Mission work has shifted from “addition to multiplication,” says MB Mission general director Randy Friesen. The organization equips leaders to equip others. Attitudes have changed from expecting missionaries to be in charge, to being equal partners and extending resources for the benefit of all. No longer does mission only flow from the West to the Two-Thirds world, but servants come from everywhere to everywhere, and mission is not about location but a way of life for those who follow the way of Jesus.
MB Mission’s focus on “the least-reached” is accompanied by “missional DNA,” holistic church planting, and humility. “We will be the learners – here in North America – not the teachers,” says Friesen.

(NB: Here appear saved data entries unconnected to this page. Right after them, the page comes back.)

(* ===== verification/Verdict.v ===== *)
(** The verdict of the verifier ([verifyTeeExchange] of
    [verifier/tee-verify-core.ts]): its checks put together.  With field claims
    the hashes of the bodies are advisory and the field checks decide; without
    them the hashes do.

    The verifiers of the platforms' evidence (certificate chains, quotes,
    measurements; [evidence-*.ts]) are a parameter: for a profile, whether every
    check of its verifier passes, over the trust bundle and the time the caller
    has given. *)

From S2P Require Import Prelude RustStr BTree Json Digest Paths Base64 Protocol Collector Statement.
From S2P Require Import Evidence Trailer Handle Transcript JsJson Verifier JsViews JsAgree FieldProof.
From S2P Require AliyunHelper.
Local Open Scope bytes_scope.

(** [resolveEvidenceVerifier]: [None] for a profile there is no verifier for. *)
Class EvidenceVerifiers `{SerdeJson} := resolveEvidenceVerifier : bytes -> option (value number -> bool).

Section Verdict.
Context `{SJ : SerdeJson} `{JT : !JsText} `{JN : !JsNumbers} `{JP : !JsonParse} `{SH : Sha256} `{UC : UnicodeCase}
  `{ED : Ed25519} `{B64 : Base64} `{NC : NodeCrypto} `{EV : !EvidenceVerifiers}.
Abbreviation json := (value number).

(** * The evidence *)

(** A member that is a string; the empty one is falsy. *)
Definition profile_of (proof : json) : option bytes :=
  match stringField proof "profile" with
  | Some [] => None
  | o => o
  end.

(** The profile the caller's trust bundle names, or else the one of the proof. *)
Definition configuredProfile (trust_profile : option bytes) (proof : json) : bytes :=
  match trust_profile with
  | Some (_ :: _ as p) => p
  | _ => match profile_of proof with
         | None => "nitro"
         | Some p => if eqs p "nitro" then "nitro" else p
         end
  end.

Definition verifyConfiguredProfile (profile : bytes) (proof : json) : bool :=
  match profile_of proof with
  | Some p => eqs p profile
  | None => true
  end.

(** The checks of the profile and of the evidence. *)
Definition evidence_check (trust_profile : option bytes) (proof : json) : bool :=
  let profile := configuredProfile trust_profile proof in
  verifyConfiguredProfile profile proof
  && match resolveEvidenceVerifier profile with
     | Some verifyEvidence => verifyEvidence proof
     | None => false
     end.

(** * The exchange *)

Record TeeVerifyInput := mkInput {
  trust_profile : option bytes;
  responseBody : bytes;
  proof : json;
  requestBody : option bytes;
  expectedHost : option bytes;
  expectedNonceB64 : option bytes;
  requireFieldClaims : bool;
}.

(** [!!t.field_claims]: past the wire check the claims are an object. *)
Definition field_mode (t : TeeProofWire) : bool :=
  match w_field_claims t with Some _ => true | None => false end.

(** [ok] of the result: every check passes. *)
Definition verifyTeeExchange (input : TeeVerifyInput) : bool :=
  verifyWireEnvelope (proof input)
  && match wire_of (proof input) with
     | None => false
     | Some t =>
         evidence_check (trust_profile input) (proof input)
         && nonce_check t (expectedNonceB64 input)
         && host_check t (expectedHost input)
         && negb (requireFieldClaims input && negb (field_mode t))
         && verifySignatureCheck t (responseBody input) (field_mode t)
         && (if field_mode t then verifyFieldClaimChecks t (requestBody input) (responseBody input) else true)
         && request_check t (requestBody input)
     end.

(** The client of an exchange asks about a trailer and the bodies it has. *)
Definition verdict (head : ReqHead) (proof : json) (trust : option bytes) (require_claims : bool)
    (request : option bytes) (response : bytes) : bool :=
  verifyTeeExchange (mkInput trust response proof request (Some (host (upstream head))) (Some (nonce head)) require_claims).

(** * What a verdict means *)

(** Two bodies with the same fields, unless SHA-256 has a collision. *)
Definition same_fields (protocol kind : bytes) (path : bytes) (b b' : bytes) : Prop :=
  let text b := canonicalJson (extractFieldView protocol kind b (Some path)) in
  text b = text b' \/ sha_collision (text b) (text b').

(** The client accepts a trailer for its nonce and its host whose evidence it
    trusts, with its request or without it, on the response delivered, and not
    on another one.  Without claims, another one is one with other bytes, and
    the same goes for the request.  With claims, it is one with other fields,
    when the bodies of the exchange are ones both sides read alike; the digests
    of the bodies do not count then. *)
Definition accepted `{EN : Env} (head : ReqHead) (body ct resp_body : bytes) (t : json) : Prop :=
  verifyWireEnvelope t = true
  /\ exists w, wire_of t = Some w
    /\ match w_field_claims w with
       | None =>
           (forall trust request, evidence_check trust t = true -> In request [None; Some body] ->
              verdict head t trust false request resp_body = true)
           /\ (forall trust require request response, verdict head t trust require request response = true ->
                 require = false
                 /\ (response = resp_body \/ sha_collision response resp_body)
                 /\ (forall b, request = Some b -> b = body \/ sha_collision b body))
       | Some claims =>
           (exists protocol, claims_protocol claims w = Some protocol)
           /\ forall protocol, recomputable head body ct protocol resp_body ->
                (forall trust require request, evidence_check trust t = true -> In request [None; Some body] ->
                   verdict head t trust require request resp_body = true)
                /\ (forall trust require request response, verdict head t trust require request response = true ->
                      same_fields protocol "response" (w_upstream_path w) response resp_body
                      /\ (forall b, request = Some b -> same_fields protocol "request" (w_upstream_path w) b body))
       end.

(** * Proofs *)

(** A trailer signed with [key] over the statement of an exchange, as the
    verifier reads it. *)
Definition signed_wire (key : SigningKey) (x : Exchange) (norm_host norm_path : bytes) : TeeProofWire :=
  mkWire (b64_encode (spki_prefix ++ verifying_key key)) (nonce (x_head x)) norm_host norm_path (x_norm_method x)
    (number_from_i64 (x_status x)) (x_content_type x) (x_req_body_hex x) (x_resp_body_hex x)
    (b64_encode (sk_sign key (exchange_statement x norm_host norm_path))) (x_field_claims x).

Section Agreement.
Context `{SJL : !SerdeJsonLaws} `{JL : !JsTextLaws} `{NUL : !JsNumbersLaws} `{SL : !Sha256Laws} `{EL : !Ed25519Laws}
  `{NL : !NodeCryptoLaws} `{EN : Env}.

Lemma collect_plain head body ct m status pieces c :
  (0 <= status <= u16_max)%Z -> collect head body ct m status pieces = Some c -> plain c.
Proof. intros Hst (protocol & rq & rs & streaming & _ & Hb)%collect_claims. by eapply plain_claims. Qed.

(** The signature check for a body, and a mode. *)
Lemma signed_check key head body status ct pieces nh np b mode :
  (0 <= status <= u16_max)%Z ->
  verifySignatureCheck (signed_wire key (relayed_exchange head body status ct pieces) nh np) b mode
    = eqs (sha256_hex b) (sha256_hex (concat pieces)) || mode.
Proof.
  intros Hst. unfold signed_wire. rewrite verifySignatureCheck_signed; [reflexivity|exact Hst|].
  intros c. exact (collect_plain _ _ _ _ _ _ c Hst).
Qed.

Lemma signed_body key head body status ct pieces nh np b mode :
  (0 <= status <= u16_max)%Z ->
  verifySignatureCheck (signed_wire key (relayed_exchange head body status ct pieces) nh np) b mode = true ->
  mode = true \/ b = concat pieces \/ sha_collision b (concat pieces).
Proof.
  intros Hst. rewrite signed_check by done. intros [E%bool_decide_eq_true | ->]%orb_prop; [|by left].
  right. by apply sha256_hex_inj.
Qed.


Lemma host_check_lowered w h : is_ascii h = true -> w_upstream_host w = to_lowercase h -> host_check w (Some h) = true.
Proof.
  intros Ha Hw. unfold host_check. destruct h as [|b t]; [done|]. rewrite Hw, ascii_lower_again by done.
  unfold to_lowercase. rewrite Ha. unfold eqs. by rewrite bool_decide_true.
Qed.

(** The field checks pass only on the fields of the exchange. *)
Lemma fields_checked head body ct status pieces c protocol w request response :
  collect head body ct (to_uppercase (method (upstream head))) status pieces = Some c -> w_field_claims w = Some c ->
  recomputable head body ct protocol (concat pieces) -> proof_of head status w ->
  verifyFieldClaimChecks w request response = true ->
  same_fields protocol "response" (w_upstream_path w) response (concat pieces)
  /\ (forall b, request = Some b -> same_fields protocol "request" (w_upstream_path w) b body).
Proof.
  intros Hc Hw Hr Hp. destruct (claims_recomputed _ _ _ _ _ _ _ _ Hc Hr Hp) as (E1 & E2 & E3 & _).
  unfold verifyFieldClaimChecks, verifyFieldClaims, hashFieldView. rewrite Hw, E1. cbn [mbind option_bind].
  destruct (negb (hasRequiredPresence _ "response" _)); [done|]. rewrite E2. cbn [mbind option_bind].
  destruct request as [b|]; cbn [requestChecked responseOk requestOk].
  - destruct (negb (hasRequiredPresence _ "request" _)); [done|]. rewrite E3. cbn [mbind option_bind requestChecked responseOk requestOk].
    intros [H1%bool_decide_eq_true H2%bool_decide_eq_true]%andb_prop. split; [by apply sha256_hex_inj|].
    intros b' [= <-]. by apply sha256_hex_inj.
  - cbn [andb]. intros H%bool_decide_eq_true. split; [by apply sha256_hex_inj|done].
Qed.

Lemma signed_accepted key head body ct status pieces t :
  let x := relayed_exchange head body status ct pieces in
  verifyWireEnvelope t = true ->
  wire_of t = Some (signed_wire key x (to_lowercase (host (upstream head))) (path_no_query (path (upstream head)))) ->
  (0 <= status <= u16_max)%Z -> is_ascii (host (upstream head)) = true -> is_ascii (method (upstream head)) = true ->
  accepted head body ct (concat pieces) t.
Proof.
  cbv zeta. intros He Ht Hst Hh Hm. split; [done|]. eexists. split; [exact Ht|].
  set (w := signed_wire _ _ _ _) in *.
  assert (Hn : nonce_check w (Some (nonce head)) = true).
  { cbn [nonce_check]. change (w_nonce w) with (nonce head). unfold eqs. by destruct (nonce head); [|rewrite bool_decide_true]. }
  assert (Hhost : host_check w (Some (host (upstream head))) = true).
  { by apply host_check_lowered. }
  assert (Hp : proof_of head status w) by by split.
  assert (V : forall trust require request response, verdict head t trust require request response
    = evidence_check trust t && negb (require && negb (field_mode w)) && verifySignatureCheck w response (field_mode w)
      && (if field_mode w then verifyFieldClaimChecks w request response else true) && request_check w request).
  { intros. unfold verdict, verifyTeeExchange. cbn [proof trust_profile expectedNonceB64 expectedHost requireFieldClaims
      responseBody requestBody]. by rewrite He, Ht, Hn, Hhost, !andb_true_r, andb_true_l. }
  assert (S : forall response, verifySignatureCheck w response (field_mode w)
    = eqs (sha256_hex response) (sha256_hex (concat pieces)) || field_mode w) by (intros; by apply signed_check).
  change (w_field_claims w) with (collect head body ct (to_uppercase (method (upstream head))) status pieces).
  destruct (collect _ _ _ _ _ _) as [c|] eqn:Hc.
  - assert (Hw : w_field_claims w = Some c) by exact Hc.
    assert (Mode : field_mode w = true) by (unfold field_mode; by rewrite Hw).
    assert (Rq : forall request, request_check w request = true) by (intros [b|]; [unfold request_check; by rewrite Hw|done]).
    split.
    { pose proof Hc as Hc'. apply collect_claims in Hc' as (protocol & rq & rs & streaming & Hin & Hb). exists protocol.
      eapply (claims_protocol_trailer head status); try done; apply Hp. }
    intros protocol Hr. split; intros trust require request.
    + intros Hev Hin. rewrite V, S, Mode, Hev, Rq, orb_true_r, andb_true_r. cbn [negb]. rewrite andb_false_r. cbn [negb andb].
      destruct (fields_accepted _ _ _ _ _ _ _ _ Hc Hr Hp) as [A1 A2]. unfold verifyFieldClaimChecks. rewrite Hw.
      destruct Hin as [<-|[<-|[]]]; [by rewrite A2|by rewrite A1].
    + intros response. rewrite V, Mode. intros ((_ & H)%andb_prop & _)%andb_prop. by eapply fields_checked.
  - assert (Hw : w_field_claims w = None) by exact Hc.
    assert (Mode : field_mode w = false) by (unfold field_mode; by rewrite Hw). split.
    + intros trust request Hev Hin. rewrite V, S, Mode, Hev. unfold eqs at 1. rewrite bool_decide_true by done.
      cbn [negb andb orb]. destruct Hin as [<-|[<-|[]]]; [done|]. unfold request_check. rewrite Hw.
      change (w_request_body_sha256 w) with (sha256_hex body). unfold eqs. by rewrite bool_decide_true.
    + intros trust require request response. rewrite V, S, Mode, orb_false_r.
      intros (((( _ & Hq)%andb_prop & Hb%bool_decide_eq_true)%andb_prop & _)%andb_prop & Hr)%andb_prop.
      split; [by destruct require|]. split; [by apply sha256_hex_inj|]. intros b ->. unfold request_check in Hr. rewrite Hw in Hr.
      change (w_request_body_sha256 w) with (sha256_hex body) in Hr. apply bool_decide_eq_true in Hr. by apply sha256_hex_inj.
Qed.
End Agreement.
End Verdict.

The board of faith and life (BFL) plays a consulting role to CCMBC leadership, as “members and servants” says chair Brian Cooper. As part of their mandate to engage in conversations about theology with partners and churches, the BFL sponsors a biennial study conference and a yearly pastors credentialing orientation. As well, the BFL will be embarking on a review of the Confession of Faith – “scheduled maintenance,” says Cooper. “We do not assume everything is as it always was,” he said, again citing the late MB scholar David Ewert: “Scriptures don’t change, but our understanding of them changes.” The delegation passed a resolution to accept a Memorandum of Understandng allowing U.S. and Canadian BFLs to adapt the Confession of Faith separately to reflect their differing national contexts.